Virginia Apgar, a talented and qualified surgeon and anesthesiologist Had it not been for Apgar’s score method, Babies who were born malformed or too small or just blue and not breathing well would still be listed as stillborn, placed out of sight, and left to die. I would not be alive today if it weren’t for Apgar’s ingenious score method. My twin brother and I were born very prematurely. Will weighed 1.5lbs and I weighed only 1lb. My brother and I were immediately whisked off to get intensive care where we remained for almost 2 months in the preemie-unit before we were allowed to go home. Will and I are alive today because of the nurse’s amazing and intensive care in the preterm unit.

This being said, it did not come as a surprise to me that infant mortality rate is significantly lower than maternal mortality rate. It is simply because the infants are better taken care of than the mothers. However, this was not always the case. In his New Yorker article, Atul Gawande, explains that in earlier decades, the mother’s life used to be favored over the infant’s life. In fact, Gawande explains that if worst came to worst, doctors would use obstetrical forceps to crush the infant’s skull in order to get it out of the womb and save the mother. I was utterly horrified when reading about this gruesome method. Luckily for infants, obstetrical forceps are no longer used. Unlucky for mother’s, however, some advances in child birthing methods do more harm than good. Such as the once rare, but now very common, Caesarean Method. I was disturbed to find in Gawande’s article that although Caesarean sections have a myriad of negative side effects and take a lot longer to heal than natural birth, doctors still choose this method even if it is not necessary. Why? Because not only do they make more money off of a C-section, but it is also faster. I was very surprised in this article when Rourke mentions that she saw herself as a failure after succumbing to a C-section because she could not do the thing she was naturally meant to do.

The industrialization of child birth is perhaps why maternal mortality rate is so high. This spine-chilling chart from ProPublica, shows the insanely high maternal mortality rate of the US compared to other countries.
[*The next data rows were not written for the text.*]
Lemma cli_loop_full (E : Env) (lines : list str) :
  answers E ->
  forall (w : World) (h : list Entry),
    heap w !! AppCli.history = Some h ->
    exists w' h',
      AppCli.main_loop E lines w = (loop_result lines, w')
      /\ heap w' !! AppCli.history = Some (h ++ h')
      /\ rounds_added (length h) (played lines) h'
      /\ rounds_cost AppCli.history (length (played lines)) w w'.
Proof.
  intros Hans. induction lines as [|u lines IH]; intros w h Hh.
  - exists w, []. rewrite app_nil_r.
    split; [reflexivity|]. split; [exact Hh|].
    split; [repeat split; auto | apply rounds_cost_zero].
  - cbn [AppCli.main_loop played loop_result].
    destruct (str_eqb u (py "やめる")).
    + exists w, []. rewrite app_nil_r.
      split; [reflexivity|]. split; [exact Hh|].
      split; [repeat split; auto | apply rounds_cost_zero].
    + destruct (str_in u AppCli.choices) eqn:Hin; cbn [negb]; [|now apply IH].
      destruct (Hans (llm_calls w) (rendered_prompt E h)) as (content & Hc).
      destruct (proposed_full E content w) as (m & w1 & Hp & Hm & Hw & Hn & Hr).
      assert (AppCli.app_invoke E (cli_state u) w
              = (Ok (GameState.set_result
                       (GameState.set_assistant_choice (cli_state u) m) (judged u m)),
                 appended w1 AppCli.history h
                   (record (Z.of_nat (length h) + 1) u m (judged u m))))
        as Hrun.
      { unfold AppCli.app_invoke, bind.
        rewrite (cli_choose_answered E _ w u content h) by (try reflexivity; assumption).
        rewrite Hp. unfold with_choice.
        apply cli_determine_outcome; try reflexivity. now rewrite Hw. }
      destruct (appended_heap w1 w AppCli.history h
                  (record (Z.of_nat (length h) + 1) u m (judged u m)) Hw) as [Hnew _].
      destruct (IH _ _ Hnew) as (w' & h' & Hrs & Hh' & Hadd & Hcost).
      exists w', (record (Z.of_nat (length h) + 1) u m (judged u m) :: h').
      split; [|split; [|split]].
      * unfold bind. change {| GameState.user_choice := Some u;
                               GameState.assistant_choice := None;
                               GameState.result := None;
                               GameState.history := Some AppCli.history |}
          with (cli_state u).
        now rewrite Hrun.
      * rewrite Hh', <- app_assoc. reflexivity.
      * apply rounds_added_cons; [exact Hm|].
        rewrite length_app in Hadd. simpl in Hadd.
        now replace (length h + 1)%nat with (S (length h)) in Hadd by lia.
      * cbn [length]. eapply rounds_cost_step; eassumption.
Qed.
In the Slate article by Cara Heuser and Chavi Eve Karkowsky it is mentioned that US maternal mortality rate is so high due to poverty and lack of access to health care. It is terrifying to consider what will happen to lower-income women under the new Trumpcare system, as it will be even harder for these women to get access to health care, birth control, and abortion. Thus, in doing so increasing the maternal mortality rate. Not only this, but Trumpcare will increase the gap between the rich and the poor. Heuser and karkowsky claim, “It is discoursing and saddening to know that we will be taking a huge step backwards”.